▸ Description of the task
From the line below that contains "Lemma write_back_spec st" to the line that contains "bmfs_read st2 fd", repeat every line exactly, both ends included, and nothing else.

Saved entries:
-------------------------
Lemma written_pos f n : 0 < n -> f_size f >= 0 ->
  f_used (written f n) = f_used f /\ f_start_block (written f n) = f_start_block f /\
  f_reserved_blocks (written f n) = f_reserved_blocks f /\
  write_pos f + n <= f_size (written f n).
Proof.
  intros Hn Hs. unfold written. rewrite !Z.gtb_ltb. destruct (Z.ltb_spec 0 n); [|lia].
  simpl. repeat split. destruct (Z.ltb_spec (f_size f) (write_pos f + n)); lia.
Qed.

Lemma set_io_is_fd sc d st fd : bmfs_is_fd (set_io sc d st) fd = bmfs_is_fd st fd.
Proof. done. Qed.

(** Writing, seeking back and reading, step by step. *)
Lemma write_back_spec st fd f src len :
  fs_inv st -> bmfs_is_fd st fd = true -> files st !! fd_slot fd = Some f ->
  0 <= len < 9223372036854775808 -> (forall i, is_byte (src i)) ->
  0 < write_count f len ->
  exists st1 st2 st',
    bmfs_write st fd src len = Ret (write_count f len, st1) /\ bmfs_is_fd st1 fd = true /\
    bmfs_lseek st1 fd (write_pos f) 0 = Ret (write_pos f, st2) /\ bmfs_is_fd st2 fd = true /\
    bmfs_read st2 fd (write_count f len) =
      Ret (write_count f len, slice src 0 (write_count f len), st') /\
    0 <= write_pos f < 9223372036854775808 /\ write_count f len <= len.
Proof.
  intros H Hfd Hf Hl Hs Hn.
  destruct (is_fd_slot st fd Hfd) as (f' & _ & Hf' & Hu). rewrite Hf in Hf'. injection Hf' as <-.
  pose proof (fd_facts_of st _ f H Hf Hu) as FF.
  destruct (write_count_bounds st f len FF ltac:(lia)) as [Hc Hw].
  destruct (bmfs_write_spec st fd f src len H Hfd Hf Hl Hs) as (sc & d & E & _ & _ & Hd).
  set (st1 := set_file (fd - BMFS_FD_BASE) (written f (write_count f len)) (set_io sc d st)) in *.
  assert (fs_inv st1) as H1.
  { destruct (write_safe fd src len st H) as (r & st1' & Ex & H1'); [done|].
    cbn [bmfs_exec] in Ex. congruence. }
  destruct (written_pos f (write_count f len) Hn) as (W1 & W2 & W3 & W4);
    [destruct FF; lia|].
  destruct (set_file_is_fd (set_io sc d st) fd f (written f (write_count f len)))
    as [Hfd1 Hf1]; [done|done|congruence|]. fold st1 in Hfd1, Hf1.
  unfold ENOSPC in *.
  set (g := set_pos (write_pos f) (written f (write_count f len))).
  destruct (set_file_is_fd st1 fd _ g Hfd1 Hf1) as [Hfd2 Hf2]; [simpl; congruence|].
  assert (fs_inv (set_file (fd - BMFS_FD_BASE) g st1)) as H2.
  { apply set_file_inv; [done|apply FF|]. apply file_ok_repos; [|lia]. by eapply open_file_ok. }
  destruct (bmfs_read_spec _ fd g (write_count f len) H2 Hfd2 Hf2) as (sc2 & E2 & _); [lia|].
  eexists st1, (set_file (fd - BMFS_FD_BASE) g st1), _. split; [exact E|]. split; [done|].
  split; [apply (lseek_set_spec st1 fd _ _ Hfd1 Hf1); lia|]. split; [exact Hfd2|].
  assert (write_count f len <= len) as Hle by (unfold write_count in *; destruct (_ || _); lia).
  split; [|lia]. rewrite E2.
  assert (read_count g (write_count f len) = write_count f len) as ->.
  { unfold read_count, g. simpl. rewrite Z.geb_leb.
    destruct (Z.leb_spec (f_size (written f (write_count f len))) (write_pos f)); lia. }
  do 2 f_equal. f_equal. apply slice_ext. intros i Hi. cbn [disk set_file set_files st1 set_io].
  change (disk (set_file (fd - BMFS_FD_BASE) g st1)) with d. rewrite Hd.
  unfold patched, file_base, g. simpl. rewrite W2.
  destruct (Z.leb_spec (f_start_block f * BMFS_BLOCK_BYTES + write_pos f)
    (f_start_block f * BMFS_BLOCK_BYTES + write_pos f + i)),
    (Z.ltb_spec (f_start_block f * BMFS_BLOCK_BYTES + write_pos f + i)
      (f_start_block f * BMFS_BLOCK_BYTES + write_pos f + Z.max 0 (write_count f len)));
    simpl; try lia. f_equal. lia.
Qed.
-------------------------
▸ Task result
Lemma write_back_spec st fd f src len :
  fs_inv st -> bmfs_is_fd st fd = true -> files st !! fd_slot fd = Some f ->
  0 <= len < 9223372036854775808 -> (forall i, is_byte (src i)) ->
  0 < write_count f len ->
  exists st1 st2 st',
    bmfs_write st fd src len = Ret (write_count f len, st1) /\ bmfs_is_fd st1 fd = true /\
    bmfs_lseek st1 fd (write_pos f) 0 = Ret (write_pos f, st2) /\ bmfs_is_fd st2 fd = true /\
    bmfs_read st2 fd (write_count f len) =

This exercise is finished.